Anti-Édipo: ouvidos novos para uma nova música


Como pode um livro de desbragada positividade chamar-se “O Anti-Édipo”? A negação presente no título não estaria comprometendo a pura afirmação de suas “paixões insanas” e “intensidades mutantes”? O Anti-Édipo presta hommage ao “Anticristo”, de Nietzsche. Deleuze e Guattari sintetizam Marx com Nietzsche para levar a superação do niilismo passivo a um ponto extremo. No “Anticristo”, a crítica da culpa judaico-cristã que se infiltrou nos ideais e instituições da modernidade, na verdade, na ciência, na política. No de 1972, a crítica da edipianização generalizada com que o capitalismo domina por dentro do desejo, das artimanhas da felicidade, das armadilhas do sucesso, na coincidência entre fluxo do desejo/moeda e repetição infinita da dívida. A sociedade não se baseia nas necessidades, mas nos excessos, eles é que definem os corpos plenos do social: selvagem, bárbaro ou civilizado. “The road of excess leads to the palace of wisdom…You never know what is enough until you know what is more than enough.” (Blake)

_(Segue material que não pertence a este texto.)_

Lemma set_scratchpad_same vm mem : scratchpad_ (core_ vm) = mem -> set_scratchpad mem vm = vm.
Proof. intros <-. by destruct vm as [? ? ? ? ? ? ? ? ? ? ? [] ? ? ?]. Qed.

Definition pad_sized (mem : list Z) : Prop := Z.of_nat (length mem) = kRandomXScratchpadBytes.

(** Both builds of Part D, with a buffer of its own or the machine's. *)
Lemma hash_then_fill_eq b d2 mem next h seed :
  pad_sized mem -> Bytes mem -> length h = 64%nat -> state64 seed -> (forall m, next = Some m -> pad_sized m) ->
  hash_then_fill b d2 mem next h seed =
    Done (hash_result scratchpad_lines mem, filled_seed seed, filled_pad seed).
Proof.
  intros Hm Hb Hh Hs Hn. unfold hash_then_fill. destruct d2.
  - destruct next as [m|]; [by rewrite interleaved_pad by (done || by apply Hn)|by rewrite fused_pad].
  - rewrite (hash_ref b scratchpad_lines) by (done || by apply scratchpad_chunks).
    cbn [mbind outcome_bind]. rewrite fill_pad; [done|done|]. destruct next; [by apply Hn|done].
Qed.

Lemma pipelined_ok c b d2 vm input out next_input next run_seed :
  cache_ready c -> serves c vm -> vm_idle vm -> length out = 32%nat ->
  (forall m, next = Some m -> pad_sized m) ->
  (forall seed, run_seed = Some seed -> prepared b input vm seed) ->
  exists vm' h seed' retired vm2,
    randomx_calculate_hash_pipelined b d2 vm input out next_input next run_seed =
      Done (vm', h, seed', retired) /\
    randomx_calculate_hash b vm input out = Done (vm2, h) /\ prepared b next_input vm' seed' /\
    vm_idle vm' /\ serves c vm' /\
    (next = None /\ retired = None \/ exists m, retired = Some m /\ pad_sized m) /\
    fe_round (core_ vm') = fe_round (core_ vm).
Proof.
  intros Hc S I Lo Ln Hseed.
  destruct (hash_linked c Hc b b vm vm input out out S S I I Lo Lo)
    as (vm1 & _ & h & E1 & _ & _ & _ & _ & _ & _ & w & Ew & Eh).
  pose proof I as Hi.
  unfold randomx_calculate_hash_pipelined.
  destruct (digest64 input (replicate 64 0)) as [-> Hd]; [done|]. cbn [mbind outcome_bind].
  assert ((match run_seed with
           | Some seed => Done (seed, vm)
           | None => init_scratchpad b (digest input 64) vm
           end) = Done (filled_seed (digest input 64), set_scratchpad (filled_pad (digest input 64)) vm)) as ->.
  { destruct run_seed as [seed|]; [|by apply init_scratchpad_eq].
    destruct (prepared_eq b input vm seed I (Hseed _ eq_refl)) as [-> Hp]. by rewrite set_scratchpad_same. }
  cbn [mbind outcome_bind].
  destruct (init_scratchpad_eq b vm (digest input 64) I Hd) as [_ J].
  destruct (programs_linked c Hc b b (set_scratchpad (filled_pad (digest input 64)) vm)
    (set_scratchpad (filled_pad (digest input 64)) vm) (filled_seed (digest input 64)))
    as (v1 & ? & F1 & _ & [[T1 _] [K1 _] _ _ _] & _ & Ha); [done..|by apply filled_seed_wf|].
  rewrite F1 in Ew. injection Ew as <-. rewrite F1. cbn [mbind outcome_bind].
  destruct (digest64 next_input (replicate 64 0)) as [En Hn]; [done|]. rewrite En. cbn [mbind outcome_bind].
  pose proof K1 as [_ _ _ [Hm Hb] _ _ _ _].
  rewrite hash_then_fill_eq by done. cbn [mbind outcome_bind].
  destruct (blake_into_eq (reg_bytes (set_a (hash_result scratchpad_lines (scratchpad_ (core_ v1)))
    (reg_ (core_ v1)))) out 32) as (-> & _); [lia|lia|]. cbn [mbind outcome_bind].
  destruct (filled_pad_wf (digest next_input 64)) as [Hl Hbp].
  eexists _, _, _, _, vm1. split; [reflexivity|]. subst h. split; [exact E1|]. split.
  { exists (digest next_input 64). split; [exact En|]. by apply fill_pad. }
  split; [|split; [exact T1|split; [|reflexivity]]].
  2:{ destruct next as [m|]; [right; eexists; split; [reflexivity|exact Hm]|left; split; reflexivity]. }
  destruct K1 as [Kr Kf Ke _ Ken Kp Kb Kmm]. constructor; [exact Kr|exact Kf|exact Ke| |exact Ken|exact Kp|exact Kb|exact Kmm].
  exact (conj Hl Hbp).
Qed.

Portanto, o desejo, o consumo, o dispêndio e o desperdício, tudo isso está na base. As máquinas sociais têm que dosar a produtividade enlouquecida por meio de elementos de antiprodução, sob o risco do excesso construir o seu reino. Este é um tema central do “Anti-Édipo” que vem de Marx, do capitalismo como aprendiz de feiticeiro que desencadeia forças que precariamente tenta controlar. Daí tantas alianças propostas com esse jorro de liquidez-desejo: dos novos gestores comportados da esquerda keynesiana aos monetaristas da financeirização irrestrita, da vontade prometeica de tomar posse do processo e tudo controlar ao antiprometeísmo burkeano para quem diante do Anticristo é preciso comer pelas bordas com reformas graduais e seguras. Entre a euforia de habitar as velocidades infinitas ao gosto niilista de um Nick Land e a linguagem cada vez mais autorreferencial dos antropocenólogos que se comprazem em celebrar a própria melancolia, dois núcleos escapistas perfeitamente adequados à atmosfera pós-punk (entre erudição alternativa, cigarros e masturbação).

Para Deleuze-Guattari do Anti-Édipo, somente uma esquizoanálise será capaz de afirmar duas vezes a insanidade globalizada do capitalismo all-out. É Artaud + cyberpunk, Lacan com Burroughs, num tempo de guerra difusa sob o controle da Nova Police, onde o esquizo é feito POW. Fomos soterrados pelo ruído da pós-modernidade? Nos esfumamos em seu crepúsculo branco, nos clarões onipresentes da comunicação total? Ainda temos ouvidos para ouvir o “Anti-Édipo”?